Я повторно заплатил за проезд и вернулся на место. Настроение испортилось. Неужели я тоже дурак?.. Подсознание тут же выдало карту Таро с изображением шута, которая так и называлась – «Шут», в ином прочтении «Дурак». В принципе, это неплохая карта, тоже означает начало нового цикла жизни, в котором можно избрать любое направление. А еще – неожиданные события, способные все перевернуть. Для меня – лучше не придумаешь, ведь мне как раз и хотелось все перевернуть, начать жизнь сначала. Плохо, что у «Шута» имелось и еще одно значение: очевидная глупость. И тут я подумал, а чего же и в самом-то деле я так сглупил?

Теперь можно было не бояться отморозить пальчики, и я, сняв перчатки, достал смартфон. Тапнул по навигатору, открыл карту Красотинска. Спутники поймались быстро, и вот я уже наблюдал за синей стрелкой, ползущей по желтой нитке дороги. Я уменьшил масштаб, чтобы захватить весь город, и убедился, что двигаюсь в противоположную от комбината сторону. Но это я и так уже знал, меня больше интересовало другое: почему я изначально поехал не туда? Я быстро отыскал гостиницу, нашел автовокзал и… перевел эмоции в слово. Вообще я матерюсь исключительно редко, но этот случай попадал под исключение, да и два других пассажира сидели в самом конце маршрутки, не слышали. Я отчетливо помнил, как шел вчера от вокзала: налево до площади, затем ошибочно свернул по проспекту направо, потом развернулся и добрался до «Горняка». Но карта явно мне намекала на первые признаки деменции – я все перепутал. Правильный маршрут выглядел зеркально моим воспоминаниям: да, до площади Ленина налево, но потом, до гостиницы, и нужно было идти направо, как я вчера изначально и сделал. Но ведь я отчетливо помнил, что на деле все вышло наоборот!


И вот тут я впервые подумал о том, что это невзлюбил меня город. До леденящей жути буквально, хотя еще более непонятно пугающе, как это могло быть возможным. Сюда хорошо укладывалось и отсутствие возле автовокзала такси, и «неправильное» местонахождение гостиницы, и пьяная озабоченная соседка.

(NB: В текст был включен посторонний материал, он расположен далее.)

(** The body of the [with] block (lines 13-79). *)
Definition decode_body (file : list byte) (default_scans_per_meter : float)
  : M result :=
  header_data <- f_read file 1024 ;;
  if (length header_data <? 1024)%nat then
    print HeaderTooShort ;;;
    ret (None, None)
  else
    num_channels <- lift (Struct.unpack_h BigEndian (slice 51 53 header_data)) ;;
    print (Channels num_channels) ;;;
    samples_per_trace <- lift (Struct.unpack_h LittleEndian (slice 4 6 header_data)) ;;
    bits_per_sample <- lift (Struct.unpack_h LittleEndian (slice 6 8 header_data)) ;;
    scans_per_meter <- lift (Struct.unpack_f LittleEndian (slice 40 44 header_data)) ;;
    print (HeaderParams samples_per_trace bits_per_sample scans_per_meter) ;;;
    if (samples_per_trace <=? 0)
       || negb (existsb (Z.eqb bits_per_sample) [8; 16; 32]) then
      print InvalidHeader ;;;
      ret (None, None)
    else
      let data_start_position := 1024 in
      f_seek_end file ;;;
      pos <- f_tell ;;
      let data_size := pos - data_start_position in
      bytes_per_sample <- lift (floordiv bits_per_sample 8) ;;
      let denominator := samples_per_trace * bytes_per_sample in
      total_traces <- lift (floordiv data_size denominator) ;;
      if total_traces <=? 0 then
        print ZeroTraceCount ;;;
        ret (None, None)
      else
        scans_per_meter <-
          (if PyFloat.le_zero scans_per_meter then
             print (SpmFallback default_scans_per_meter) ;;;
             ret default_scans_per_meter
           else ret scans_per_meter) ;;
        f_seek data_start_position ;;;
        let data_type := if bits_per_sample =? 16 then Np.i2_le else Np.i4_le in
        raw_data <- np_fromfile file data_type (total_traces * samples_per_trace) ;;
        radar_data_matrix <-
          lift (Np.reshape_F raw_data (samples_per_trace, total_traces)) ;;
        print DataReadOk ;;;
        total_length_m <- lift (PyFloat.int_truediv total_traces scans_per_meter) ;;
        let header_info :=
          {| samples_per_trace := samples_per_trace;
             bits_per_sample := bits_per_sample;
             scans_per_meter := scans_per_meter;
             trace_count := total_traces;
             total_length_m := total_length_m |} in
        print (Summary total_traces total_length_m) ;;;
        ret (Some radar_data_matrix, Some header_info).

(** [open(file_path, 'rb')]: the path names a file with these bytes, or
    opening it raises. *)
Definition open (file_path : option (list byte)) : M (list byte) :=
  match file_path with
  | Some bytes => ret bytes
  | None => lift (inl FileNotFoundError)
  end.

(** [read_gssi_dzt_final(file_path, default_scans_per_meter)]: the [try]
    block with its [except Exception] handler (lines 81-83). *)
Definition read_gssi_dzt_final (file_path : option (list byte))
    (default_scans_per_meter : float) (w : world) : result * world :=
  match (f <- open file_path ;; decode_body f default_scans_per_meter) w with
  | (inr r, w') => (r, w')
  | (inl e, w') =>
      ((None, None), {| cursor := cursor w';
                        stdout := stdout w' ++ [CriticalError e];
                        io := io w' |})
  end.

(** The decoder started on a fresh file object. *)
Definition decode (file : list byte) (default_scans_per_meter : float)
  : result * world :=
  read_gssi_dzt_final (Some file) default_scans_per_meter initial.

(** ** The format in the words of the specification *)

(** The value of the byte of the file at offset [i]. *)
Definition byte_at (file : list byte) (i : nat) : Z := byte_val (nth i file x00).

(** A 16-bit pattern read as a signed integer. *)
Definition int16 (u : Z) : Z := if u <? 32768 then u else u - 65536.

(** The field table of the header: offset, width, endianness, type. *)
Definition field_samples_per_trace (file : list byte) : Z :=
  int16 (byte_at file 4 + 256 * byte_at file 5).

Definition field_bits_per_sample (file : list byte) : Z :=
  int16 (byte_at file 6 + 256 * byte_at file 7).

Definition field_channel_count (file : list byte) : Z :=
  int16 (256 * byte_at file 51 + byte_at file 52).

Definition field_scans_per_meter (file : list byte) : float :=
  PyFloat.of_bits32
    (byte_at file 40 + 256 * byte_at file 41
     + 65536 * byte_at file 42 + 16777216 * byte_at file 43).

(** [x] is the binary64 float whose value is exactly (-1)^s * M * 2^q:
    a finite float of sign [s], in the canonical form of the format,
    with mantissa [m] and exponent [e] such that m * 2^e = M * 2^q. *)
Definition exact_float (x : float) (s : bool) (M q : Z) : Prop :=
  exists m e,
    x = S754_finite s m e
    /\ valid_binary 53 1024 x = true
    /\ e <= q
    /\ Z.pos m = M * 2 ^ (q - e).

(** The three fields of an IEEE 754 binary32 bit pattern: the sign in
    bit 31, the biased exponent in bits 30 to 23, the fraction in bits
    22 to 0. *)
Definition binary32_sign (u : Z) : bool := Z.odd (u / 2 ^ 31).
Definition binary32_exponent (u : Z) : Z := (u / 2 ^ 23) mod 2 ^ 8.
Definition binary32_fraction (u : Z) : Z := u mod 2 ^ 23.

(** The value IEEE 754 gives the pattern [u]: an infinity or a NaN for
    the exponent 255, a zero or the subnormal F * 2^-149 for the exponent
    0, and (2^23 + F) * 2^(E - 150), that is (1 + F / 2^23) * 2^(E - 127),
    otherwise. *)
Definition binary32_value (u : Z) (x : float) : Prop :=
  let s := binary32_sign u in
  let E := binary32_exponent u in
  let F := binary32_fraction u in
  if E =? 255 then x = (if F =? 0 then S754_infinity s else S754_nan)
  else if E =? 0 then
    (if F =? 0 then x = S754_zero s else exact_float x s F (-149))
  else exact_float x s (2 ^ 23 + F) (E - 150).

(** The offsets the field table names. *)
Definition field_offsets : list nat := [4; 5; 6; 7; 40; 41; 42; 43; 51; 52]%nat.

(** The little-endian value of the [w] bytes from offset [pos] on. *)
Fixpoint le_value (file : list byte) (pos w : nat) : Z :=
  match w with
  | O => 0
  | S k => byte_at file pos + 256 * le_value file (S pos) k
  end.

(** Sample [i] of the data region, for samples of [w] bytes laid out back
    to back after the 1024-byte header. *)
Definition stream_sample (w : nat) (file : list byte) (i : nat) : Z :=
  to_signed w (le_value file (1024 + i * w) w).

(** The size of the data region and the bytes of one trace. *)
Definition data_region_size (file : list byte) : Z := Z.of_nat (length file) - 1024.

Definition bytes_per_trace (file : list byte) : Z :=
  field_samples_per_trace file * (field_bits_per_sample file / 8).

Definition valid_width (bits : Z) : Prop := bits = 8 \/ bits = 16 \/ bits = 32.

(** A density that is zero or negative, and one that is positive. *)
Definition density_nonpositive (x : float) : Prop :=
  match x with
  | S754_zero _ | S754_infinity true | S754_finite true _ _ => True
  | _ => False
  end.
(** * Make-It-Animatable: the request router and the worker service

    A shallow embedding of [server/router.py] (the round-robin dispatcher)
    and of [server/server.py] (the worker: authentication gate, mesh
    validation, pipeline invocation, response packaging and cleanup),
    together with the properties of the specification that concern them.

    Conventions of the embedding.
    - JSON documents are values of [json]; an object keeps its members in
      order, and a lookup returns the last member of a name, as Python's
      [json.loads] builds its dict.
    - A Python [float] is the 64-bit pattern of the IEEE-754 double it
      denotes; the code never computes with one.
    - Code that raises is a state transformer returning [Ok] or [Raise]:
      the effects made before a raise are kept, as in Python.
    - What the code imports and does not define (the HTTP client, the
      identity service, the mesh pipeline, the renderers, the base64
      codec, the write into a temporary file) is a parameter: the network
      of a dispatch is a function given with it, and the collaborators of
      the worker are the fields of the record [Worker.Env].  A stage of
      the pipeline and a renderer may raise any exception, an
      [HTTPException] too.  The theorems hold for every value of these
      parameters that satisfies their hypotheses. *)

From stdpp Require Import gmap strings list pretty sorting.
From Stdlib Require Import ZArith Lia.
From Stdlib.Strings Require Import Ascii Byte.

Open Scope string_scope.
Open Scope Z_scope.

(* ===================================================================== *)
(** * Shared data: JSON, exceptions, the request model                    *)
(* ===================================================================== *)

(** A Python float, as the bit pattern of its IEEE-754 binary64 value. *)
Definition float64 := Z.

Ладно, пусть соседка возжелала меня без подсказки Красотинска, это я вполне мог допустить, но все остальное… «Что ж, город, – все-таки не веря еще до конца в нереальность происходящего, подумал я, – принимаю твой вызов! Наверное, ты почуял во мне опасность, и в этом ты прав».

Да, тогда еще я не воспринимал все это слишком серьезно. То, что в захолустном городке зимним поздним вечером не оказалось у вокзала такси – такое ли уж это чудо? На том, последнем с жэдэ-станции автобусе приехало кроме меня лишь три человека, которых уже встречали. Местные таксисты наверняка давно просекли траффик. Что же касается зеркального сбоя моей памяти – со мной такое уже было. Правда, очень давно, в детстве. Тот период я уже вполне хорошо помню, хотя мои воспоминания себя как личности вообще начинаются года в три; как мне дарили на трехлетие синий велосипед с приставными колесиками – будто вчера было. Но случай с зеркальным восприятием произошел позже, лет в шесть. Мы приехали с родителями в деревню к бабушке, маминой маме. Я отчетливо помню, как мы долго шли вдоль полей по желтой дороге, как пробирались по тропинке сквозь кусты возле речушки, которую перешли затем по шаткому мостику из пары толстых досок. А потом – светлый простор, высокий бревенчатый амбар; слева от него, тоже из бревен, что-то длинное, пахнущее навозом (как позже выяснилось, телятник), а еще левее – тянущиеся вдоль единственной улочки серенькие, кривенькие, но так понравившиеся мне избушки, будто прямо из сказки. Бабушкин домик оказался самым дальним. Помню, взойдя на крыльцо, я еще полюбовался на избушки, увидел в конце улицы слева телятник, амбар, еще левее – ныряющую в кусты тропинку, по которой мы шли… А утром, едва проснувшись и снова выбежав на крыльцо, я оторопел. Деревня была другой. Точнее, почти такой же, как вчерашняя, только если бы я видел ее в зеркале. Телятник, амбар и тропинка теперь тоже находились справа.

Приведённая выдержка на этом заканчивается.